BEGIN PROVIDED DATA

(** C17: what [Zip] packs, [Unzip] restores: without faults [Zip] of a directory succeeds,
    and from then on extracting the archive where the directory is gone succeeds and
    gives back exactly its files, at their places and with their data, whatever else
    has changed in the meantime. *)
Theorem Zip_Unzip_roundtrip `{ZipCodec open write} fuel d b m w :
  tree_ok (nodes w) -> faults w = [] -> nodes w !! (d ++ [b]) = Some (NDir m) ->
  HasPrefix b ($"..") = false ->
  dir_at (nodes w) (d ++ [zip_name b]) = false -> (size (nodes w) < fuel)%nat ->
  exists w1, Zip write fuel (abs (d ++ [b])) w = (Ok tt, w1) /\
  forall w2, tree_ok (nodes w2) -> faults w2 = [] -> dir_at (nodes w2) d = true ->
    nodes w2 !! (d ++ [zip_name b]) = nodes w1 !! (d ++ [zip_name b]) ->
    (forall k, under (d ++ [b]) k = true -> nodes w2 !! k = None) ->
    exists w3, Unzip open (abs (d ++ [zip_name b])) w2 = (Ok tt, w3) /\
      forall r data, (exists mf, nodes w !! (d ++ b :: r) = Some (NFile data mf)) <->
                     (exists mf, nodes w3 !! (d ++ b :: r) = Some (NFile data mf)).
Proof.
  intros Hok Hf Hm Hb Hz Hfuel.
  destruct (Zip_run write fuel d b m w Hok Hf Hm Hz Hfuel) as (w1 & ks & mz & E1 & Hzip & Hks & _).
  exists w1. split; [done|]. intros w2 Hok2 Hf2 [m2 Hm2]%dir_at_Some Hsame Hempty.
  rewrite Hzip in Hsame. pose proof (wf_plain _ _ _ (proj1 Hok) Hm) as Hq.
  pose proof Hq as [Hd Hpb]%Forall_app. rewrite Forall_singleton in Hpb.
  set (entries := flat_map _ ks) in *.
  assert (open (write entries) = Ok (map stored entries)) as Ho
    by (apply open_write; by eapply stored_names; [apply Hok|..]).
  assert (extractable d (nodes w2) (map stored entries)) as Hx
    by (by eapply extractable_stored; [apply Hok|done|done|done|apply Hok2|..]).
  destruct (unzip_loop_run d (map stored entries) w2 m2 Hok2 Hf2 Hm2 Hx) as (w3 & E3 & Hchg).
  exists w3. split.
  { unfold Unzip. rewrite Dir_abs by (auto using plain_zip_name).
    rewrite (try_bind_ok _ _ _ _ _ (os_ReadFile_run _ _ _ _ Hok2 Hf2 Hsame)).
    unfold try_bind, mbind, State_bind, mret, State_ret. by rewrite Ho. }
  assert (forall r data mf, nodes w !! (d ++ b :: r) = Some (NFile data mf) ->
    exists mf', nodes w3 !! (d ++ b :: r) = Some (NFile data mf')) as Hback
    by (intros r data mf; eapply stored_back; eauto; apply Hok).
  intros r data. split; [intros [mf Hk]; by eapply Hback|]. intros [mf Hk].
  destruct (Hchg (d ++ b :: r)) as [(e & He & Hdest)|Hda].
  { rewrite Hempty, Hk; [done|]. apply under_spec. exists r. by rewrite <- app_assoc. }
  - destruct (elem_of_entries _ d b ks e m (proj1 Hok) Hm Hks He) as (r' & data' & mk & Hk' & _ & _ & Hd').
    rewrite <- Hdest in Hd'. rewrite <- Hd' in Hk'. destruct (Hback _ _ _ Hk') as [mf' Hk2].
    rewrite Hk in Hk2. injection Hk2 as -> _. by exists mk.
  - unfold dir_at in Hda. by rewrite Hk in Hda.
Qed.

(** ** The error of closing the archive *)

Lemma os_Create_next q w :
  tree_ok (nodes w) -> default None (head (faults w)) = None -> has_parent (nodes w) q ->
  dir_at (nodes w) q = false ->
  exists m, os_Create (abs q) w = (Ok q, Os (<[q := NFile [] m]> (nodes w)) (proc w) (tail (faults w))).
Proof.
  intros Hok Hf Hp Hd. unfold os_Create, os_OpenFile. rewrite path_call_next by auto.
  unfold dir_at in Hd. destruct (nodes w !! q) as [[m|data m|tg m]|] eqn:E; try done; [by eexists| |by eexists].
  by apply (proj2 Hok) in E.
Qed.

END PROVIDED DATA

* _WHAT TO WORK ON_:
Repeat the data in full, exactly as supplied.

* _SOLVED EXERCISE_:
(** C17: what [Zip] packs, [Unzip] restores: without faults [Zip] of a directory succeeds,
    and from then on extracting the archive where the directory is gone succeeds and
    gives back exactly its files, at their places and with their data, whatever else
    has changed in the meantime. *)
Theorem Zip_Unzip_roundtrip `{ZipCodec open write} fuel d b m w :
  tree_ok (nodes w) -> faults w = [] -> nodes w !! (d ++ [b]) = Some (NDir m) ->
  HasPrefix b ($"..") = false ->
  dir_at (nodes w) (d ++ [zip_name b]) = false -> (size (nodes w) < fuel)%nat ->
  exists w1, Zip write fuel (abs (d ++ [b])) w = (Ok tt, w1) /\
  forall w2, tree_ok (nodes w2) -> faults w2 = [] -> dir_at (nodes w2) d = true ->
    nodes w2 !! (d ++ [zip_name b]) = nodes w1 !! (d ++ [zip_name b]) ->
    (forall k, under (d ++ [b]) k = true -> nodes w2 !! k = None) ->
    exists w3, Unzip open (abs (d ++ [zip_name b])) w2 = (Ok tt, w3) /\
      forall r data, (exists mf, nodes w !! (d ++ b :: r) = Some (NFile data mf)) <->
                     (exists mf, nodes w3 !! (d ++ b :: r) = Some (NFile data mf)).
Proof.
  intros Hok Hf Hm Hb Hz Hfuel.
  destruct (Zip_run write fuel d b m w Hok Hf Hm Hz Hfuel) as (w1 & ks & mz & E1 & Hzip & Hks & _).
  exists w1. split; [done|]. intros w2 Hok2 Hf2 [m2 Hm2]%dir_at_Some Hsame Hempty.
  rewrite Hzip in Hsame. pose proof (wf_plain _ _ _ (proj1 Hok) Hm) as Hq.
  pose proof Hq as [Hd Hpb]%Forall_app. rewrite Forall_singleton in Hpb.
  set (entries := flat_map _ ks) in *.
  assert (open (write entries) = Ok (map stored entries)) as Ho
    by (apply open_write; by eapply stored_names; [apply Hok|..]).
  assert (extractable d (nodes w2) (map stored entries)) as Hx
    by (by eapply extractable_stored; [apply Hok|done|done|done|apply Hok2|..]).
  destruct (unzip_loop_run d (map stored entries) w2 m2 Hok2 Hf2 Hm2 Hx) as (w3 & E3 & Hchg).
  exists w3. split.
  { unfold Unzip. rewrite Dir_abs by (auto using plain_zip_name).
    rewrite (try_bind_ok _ _ _ _ _ (os_ReadFile_run _ _ _ _ Hok2 Hf2 Hsame)).
    unfold try_bind, mbind, State_bind, mret, State_ret. by rewrite Ho. }
  assert (forall r data mf, nodes w !! (d ++ b :: r) = Some (NFile data mf) ->
    exists mf', nodes w3 !! (d ++ b :: r) = Some (NFile data mf')) as Hback
    by (intros r data mf; eapply stored_back; eauto; apply Hok).
  intros r data. split; [intros [mf Hk]; by eapply Hback|]. intros [mf Hk].
  destruct (Hchg (d ++ b :: r)) as [(e & He & Hdest)|Hda].
  { rewrite Hempty, Hk; [done|]. apply under_spec. exists r. by rewrite <- app_assoc. }
  - destruct (elem_of_entries _ d b ks e m (proj1 Hok) Hm Hks He) as (r' & data' & mk & Hk' & _ & _ & Hd').
    rewrite <- Hdest in Hd'. rewrite <- Hd' in Hk'. destruct (Hback _ _ _ Hk') as [mf' Hk2].
    rewrite Hk in Hk2. injection Hk2 as -> _. by exists mk.
  - unfold dir_at in Hda. by rewrite Hk in Hda.
Qed.

(** ** The error of closing the archive *)

Lemma os_Create_next q w :
  tree_ok (nodes w) -> default None (head (faults w)) = None -> has_parent (nodes w) q ->
  dir_at (nodes w) q = false ->
  exists m, os_Create (abs q) w = (Ok q, Os (<[q := NFile [] m]> (nodes w)) (proc w) (tail (faults w))).
Proof.
  intros Hok Hf Hp Hd. unfold os_Create, os_OpenFile. rewrite path_call_next by auto.
  unfold dir_at in Hd. destruct (nodes w !! q) as [[m|data m|tg m]|] eqn:E; try done; [by eexists| |by eexists].
  by apply (proj2 Hok) in E.
Qed.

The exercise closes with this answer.